The reactions to this scene were a point of contention. Roger Ebert called Harry’s scheme “cruel and not funny.” But Caryn James, writing in the New York Times, argued that the scene showed Helen’s humanity and defied the stereotype of a stuffy wife, calling it “liberating.” Anne Thompson argued in Entertainment Weekly that the scene lacked an exploitative quality, noting that it was “not at all icky for me.” Certainly, the sequence aligns with the era’s third-wave feminist notion of empowering oneself by embracing and having control of their sexuality, selfhood, and desire, making Helen’s realization that she can be sexy a vital facet of her identity. After all, it’s not about Harry playing a joke on his wife (well, maybe a little); it’s about a husband helping his wife live out her fantasy—to be caught up in a sexy spy scenario. Cameron originally intended to shoot the scene in silhouette, with Curtis nude and seen only in shadow. However, Curtis pitched having Helen visible in her underwear and adding a note of humor when she falls while straddling a bedpost. Cameron and Curtis planned the scene without Schwarzenegger’s knowledge, and when she fell on the first attempt, the actor’s genuinely shocked reaction appears in the movie.

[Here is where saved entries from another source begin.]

(* ===== verification/IpamReach.v ===== *)
(** The pools of a directory that any processes have used through [Ipam]: each
    pool file is absent or holds a valid pool, and a call whose system calls
    succeed does what it is meant to do. *)
From S2P Require Import Prelude GoStrings Json Fs FsLogic Durable Container.
From S2P Require Import Net.
From S2P Require Import NetFacts.
From S2P Require Import Ipam IpamFacts IpamOps Lease.

#[local] Open Scope Z_scope.

(** * Valid pool files *)

(** A pool as the operations save it. *)
Definition good_pool (p : SubnetPool) : Prop :=
  ∃ n ones, v4_net n ones ∧ Subnet p = IPNet_String n ∧
    pool_valid n ones (Allocated p) ∧ owners_safe (Allocated p).

Definition good_file (e : option node) : Prop :=
  match e with
  | None => True
  | Some (NFile data _) => ∃ p, data = FJson true (pool_json p) ∧ good_pool p
  | Some _ => False
  end.
Definition good_pools (w : world) : Prop := ∀ name, good_file (w_fs w !! pool_path name).

Section valid.
Context (n : IPNet) (ones : Z) (m : gmap string string).
Context (Hv : pool_valid n ones m).

Lemma pool_valid_insert s l cid :
  s = ip_string l → host n ones l → validateContainerID cid = None →
  (∀ s', m !! s' ≠ Some cid) → pool_valid n ones (<[s := cid]> m).
Proof.
  intros Hs Hl Hc Hn. split.
  - intros s' o [[<- <-]|[? H]]%lookup_insert_Some; [by exists l|]. by eapply pv_host.
  - intros s' o [[<- <-]|[? H]]%lookup_insert_Some; [done|]. by eapply pv_owner.
  - intros s1 s2 o [[? ?]|[? H1]]%lookup_insert_Some [[? ?]|[? H2]]%lookup_insert_Some;
      subst; try done; [by apply Hn in H2|by apply Hn in H1|by eapply pv_inj].
Qed.
Lemma pool_valid_subseteq m' : m' ⊆ m → pool_valid n ones m'.
Proof.
  intros Hsub. split; intros; [eapply pv_host|eapply pv_owner|eapply pv_inj];
    eauto using lookup_weaken.
Qed.
End valid.
Lemma owners_safe_insert m s cid :
  owners_safe m → json_safe cid → owners_safe (<[s := cid]> m).
Proof. intros Hm Hc s' o [[_ <-]|[_ H]]%lookup_insert_Some; [done|by eapply Hm]. Qed.
Lemma owners_safe_subseteq m m' : owners_safe m → m' ⊆ m → owners_safe m'.
Proof. intros Hm Hsub s o H. eapply Hm, lookup_weaken, Hsub. exact H. Qed.

Lemma good_pool_subseteq p m : good_pool p → m ⊆ Allocated p → good_pool (mkPool (Subnet p) m).
Proof.
  intros (n & ones & Hn & Hs & Hv & Ho) Hm. exists n, ones. cbn.
  split_and!; [done..|by eapply pool_valid_subseteq|by eapply owners_safe_subseteq].
Qed.

Section order.
Context (order : gmap string string → list (string * string)).
Context (Horder : ∀ m, order m ≡ₚ map_to_list m).

Lemma good_read p : good_pool p → read_pool order (FJson true (pool_json p)) = Ok p.
Proof.
  intros (n & ones & Hn & Hs & Hv & Ho). destruct p as [c m]. cbn in *. subst c.
  by eapply read_saved.
Qed.

(** A good file is read as the pool it holds. *)
Lemma good_pool_of w name : good_file (w_fs w !! pool_path name) →
  (w_fs w !! pool_path name = None ∧ pool_of order w name = Ok None) ∨
  ∃ p nl, w_fs w !! pool_path name = Some (NFile (FJson true (pool_json p)) nl) ∧
    good_pool p ∧ pool_of order w name = Ok (Some p).
Proof.
  rewrite pool_of_entry. intros H.
  destruct (w_fs w !! pool_path name) as [[data nl| | |]|]; cbn in H; try done;
    [|by left].
  right. destruct H as (p & -> & Hp). exists p, nl. cbn [read_node]. by rewrite good_read.
Qed.
Lemma stored_pool_of w w' name p :
  stored name p w w' → good_pool p → pool_of order w' name = Ok (Some p).
Proof.
  intros [H _] Hp. rewrite pool_of_entry. cbn in H. rewrite H. cbn [read_node].
  by rewrite good_read.
Qed.

(** The pool that was read is good, and its subnet is that of the caller's
    network when their texts agree. *)
Lemma good_pools_of w name before : good_pools w → pool_of order w name = Ok before →
  ∀ p, before = Some p → good_pool p.
Proof.
  intros H Hp p ->. destruct (good_pool_of w name (H name)) as [[_ E]|(p' & nl & _ & Hg & E)];
    rewrite E in Hp; by simplify_eq.
Qed.
Lemma IPNet_String_inj n ones n' ones' :
  v4_net n ones → v4_net n' ones' → IPNet_String n = IPNet_String n' → n = n' ∧ ones = ones'.
Proof.
  intros Hn Hn' E.
  assert (n = n') as ->.
  { apply (f_equal ParseCIDR) in E. rewrite (ParseCIDR_String n ones) in E by done.
    rewrite (ParseCIDR_String n' ones') in E by done. by simplify_eq. }
  split; [done|]. destruct Hn as (Ho & Hm & _), Hn' as (Ho' & Hm' & _). rewrite Hm in Hm'.
  destruct (CIDRMask_length ones Ho) as [H1 _], (CIDRMask_length ones' Ho') as [H2 _].
  congruence.
Qed.

(** The leases of a good pool for the network [n]. *)
Lemma good_before n ones before :
  v4_net n ones → (∀ p, before = Some p → good_pool p) →
  (∀ p, before = Some p → Subnet p = IPNet_String n) →
  pool_valid n ones (leases before) ∧ owners_safe (leases before).
Proof.
  intros Hn Hg Hs. destruct before as [p|]; cbn.
  - destruct (Hg p eq_refl) as (n' & ones' & Hn' & Hs' & Hv & Ho).
    rewrite (Hs p eq_refl) in Hs'.
    destruct (IPNet_String_inj n ones n' ones') as [-> ->]; done.
  - split; [split|]; intros ? **; by rewrite lookup_empty in *.
Qed.

Lemma canonicalSubnet_inv cidr n c : canonicalSubnet cidr = Ok (n, c) → c = IPNet_String n.
Proof. unfold canonicalSubnet. destruct (ParseCIDR _); [|done]. by intros [= <- <-]. Qed.

Lemma takes_good n ones c cid a before after :
  v4_net n ones → c = IPNet_String n → validateContainerID cid = None → json_safe cid →
  (∀ p, before = Some p → good_pool p) → takes_lease n c cid a before after →
  good_pool after ∧
  ∃ l, a = ip_string l ∧ host n ones l ∧ leases before !! a = None ∧
    ∀ l', host n ones l' → v4_val l' < v4_val l → is_Some (leases before !! ip_string l').
Proof.
  intros Hn -> Hc Hj Hg (Hsub & Hno & Hse & ->).
  destruct (good_before n ones before Hn Hg Hsub) as [Hv Ho].
  pose proof (search_found n ones Hn (leases before) (IPNet_String n)) as Hf.
  rewrite Hse in Hf. destruct Hf as (l & -> & Hh & Ht & Hm). split.
  - exists n, ones. cbn. split_and!; [done..| |by apply owners_safe_insert].
    by eapply pool_valid_insert.
  - exists l. split_and!; try done. unfold taken in Ht. by apply eq_None_not_Some.
Qed.

(** * Processes *)

(** The calls of the package's interface, on networks in dotted form and for
    owners that are text. *)
Inductive ipam_call :=
  | CAllocate (cidr cid : string)
  | CRelease (cid : string)
  | CAllocateGeneration (cidr : string) (o : BridgeLeaseOwner)
  | CReleaseGeneration (o : BridgeLeaseOwner)
  | CReconcile (alive : option (BridgeLeaseOwner → bool)).

Definition dotted (cidr : string) : Prop :=
  match canonicalSubnet cidr with
  | Ok (n, _) => length (net_Mask n) = 4%nat
  | Fail _ => True
  end.
Definition call_ok (c : ipam_call) : Prop :=
  match c with
  | CAllocate cidr cid => dotted cidr ∧ json_safe cid
  | CAllocateGeneration cidr o => dotted cidr ∧ owner_ranges o
  | _ => True
  end.

Definition run_ipam (i : option IPAM) (name : string) (c : ipam_call) (w : world) : world :=
  match c with
  | CAllocate cidr cid => (AllocateIP order i name cidr cid w).2
  | CRelease cid => (ReleaseIP order i name cid w).2
  | CAllocateGeneration cidr o => (AllocateGenerationIP order i name cidr o w).2
  | CReleaseGeneration o => (ReleaseGenerationIP order i name o w).2
  | CReconcile alive => (ReconcileGenerationIPs order i name alive w).2
  end.

Lemma acts_good {A} name reads stores w (o : outcome A) w' :
  good_pools w → acts (read_node order) name reads stores w o w' →
  (∀ a before after, (∀ p, before = Some p → good_pool p) →
     stores a before after → good_pool after) →
  good_pools w'.
Proof.
  intros Hw Ha Hst name'. change (pool_path name') with (doc_file name').
  destruct Ha as [[Hu _]|(before & after & a & Hp & Hs & Hb & _)].
  - rewrite (unchanged_file name name' w w') by done. apply Hw.
  - destruct (decide (name' = name)) as [->|Hne].
    + rewrite (proj1 Hs). exists after. split; [done|]. eapply Hst; [|done].
      by eapply good_pools_of.
    + rewrite (stored_other name after name' w w') by done. apply Hw.
Qed.

Lemma dotted_v4 cidr n c : dotted cidr → canonicalSubnet cidr = Ok (n, c) →
  ∃ ones, v4_net n ones.
Proof.
  unfold dotted. intros Hd Hc. rewrite Hc in Hd. unfold canonicalSubnet in Hc.
  destruct (ParseCIDR _) as [n'|] eqn:E; [|done]. injection Hc as -> _.
  by eapply ParseCIDR_v4.
Qed.

Lemma early_wp {A} e (m : M A) (Q : outcome A → world → Prop) w :
  (∀ e', Q (Err e') w) → (e = None → wp m Q w) → wp (ensure e;; m) Q w.
Proof. intros HE Hm. wp_step. wp_step; [by apply Hm|apply HE]. Qed.

Lemma AllocateIP_good i name cidr cid w : good_pools w → dotted cidr → json_safe cid →
  wp (AllocateIP order i name cidr cid) (λ _ w', good_pools w') w.
Proof.
  intros Hw Hd Hj. destruct (canonicalSubnet cidr) as [[n c]|e] eqn:Hc.
  - destruct (dotted_v4 _ _ _ Hd Hc) as [ones Hn].
    destruct (validateContainerID cid) eqn:Hv.
    + unfold AllocateIP. do 2 (apply early_wp; [done|intros _]).
      apply early_wp; [done|]. by rewrite Hv.
    + eapply wp_conseq; [by eapply (wp_AllocateIP order Horder)|]. intros o w' Ha.
      refine (acts_good name _ _ w o w' Hw Ha _). intros a before after Hg Ht.
      eapply takes_good; [done|by eapply canonicalSubnet_inv|done..].
  - unfold AllocateIP. do 3 (apply early_wp; [done|intros _]). rewrite Hc. by wp_steps.
Qed.
Lemma ReleaseIP_good i name cid w : good_pools w →
  wp (ReleaseIP order i name cid) (λ _ w', good_pools w') w.
Proof.
  intros Hw. eapply wp_conseq; [by eapply (wp_ReleaseIP order Horder)|]. intros o w' Ha.
  refine (acts_good name _ _ w o w' Hw Ha _). intros a before after Hg (p & s & Hp & _ & ->).
  apply good_pool_subseteq; [by apply Hg|]. apply delete_subseteq.
Qed.
Lemma Reconcile_good i name alive w : good_pools w →
  wp (ReconcileGenerationIPs order i name alive) (λ _ w', good_pools w') w.
Proof.
  intros Hw. destruct alive as [alive|].
  - eapply wp_conseq; [by eapply (wp_ReconcileGenerationIPs order Horder)|]. intros o w' Ha.
    refine (acts_good name _ _ w o w' Hw Ha _). intros a before after Hg (p & Hp & -> & _).
    apply good_pool_subseteq; [by apply Hg|]. apply map_filter_subseteq.
  - unfold ReconcileGenerationIPs. do 2 (apply early_wp; [done|intros _]). by wp_step.
Qed.

Lemma same_good w w0 : same w w0 → good_pools w → good_pools w0.
Proof. intros [E _] H name. rewrite E. apply H. Qed.

Lemma run_good i name c w : good_pools w → call_ok c → good_pools (run_ipam i name c w).
Proof.
  intros Hw Hc. destruct c as [cidr cid|cid|cidr o|o|alive]; cbn in Hc |- *.
  - by destruct Hc; apply AllocateIP_good.
  - by apply ReleaseIP_good.
  - destruct Hc as [Hd Hr]. unfold AllocateGenerationIP, mbind, M_bind, lift.
    destruct (key o) as [k|e] eqn:Hk; [|done].
    apply AllocateIP_good; [done..|by eapply key_safe].
  - unfold ReleaseGenerationIP, mbind, M_bind, lift.
    destruct (key o) as [k|e] eqn:Hk; [|done]. by apply ReleaseIP_good.
  - by apply Reconcile_good.
Qed.

End order.

(** Worlds reachable from one without pools by calls of any processes; each
    call meets its own faults, visits maps in its own order and may be
    interrupted. *)
Inductive ipam_reachable : world → Prop :=
  | ipam_init w : (∀ name, w_fs w !! pool_path name = None) → ipam_reachable w
  | ipam_step order w w0 i name c : (∀ m, order m ≡ₚ map_to_list m) →
      ipam_reachable w → same w w0 → call_ok c →
      ipam_reachable (run_ipam order i name c w0).

Lemma reachable_good w : ipam_reachable w → good_pools w.
Proof.
  induction 1 as [w H|order w w0 i name c Ho _ IH Hs Hc].
  - intros name. by rewrite H.
  - apply run_good; [done|by eapply same_good|done].
Qed.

Unfortunately, Cameron never confronts any of these marriage or sexual dynamics convincingly or meaningfully. While Curtis is up for anything, Schwarzenegger never quite pulls off the hunky leading man role, demonstrating little romantic chemistry with his (or any) costar. Watching Schwarzenegger navigate a romantic relationship is not part of what makes him appealing as an actor, so his presence feels misplaced here. Ultimately, Cameron’s signature brand of relentless action remains escapist fun. But it’s an empty experience that takes for granted how Harry and Helen resolve their issues—not through words, such as when a truth serum influences him, but when Harry rescues Helen, and he becomes her fantasy hero. Their problems are solved with a kiss while an atomic explosion detonates in the distance. While a single scene of actual marital discourse may have justified the happy ending, as is, True Lies is a diverting 141-minute yarn that gets so swept up in the spy action that it forgets to adequately address the personal conflicts it creates. It remains Cameron’s most unsatisfying effort in terms of narrative and formal execution, yet it feels far superior to many of its action movie contemporaries from the 1990s.
(Note: This review was originally posted to Patreon on March 14, 2024.)
Bibliography:
Keegan, Rebecca. The Futurist: The Life and Films of James Cameron. Three Rivers Press, 2009.
Nathan, Ian. James Cameron: A Retrospective. Palazzo Editions, 2012.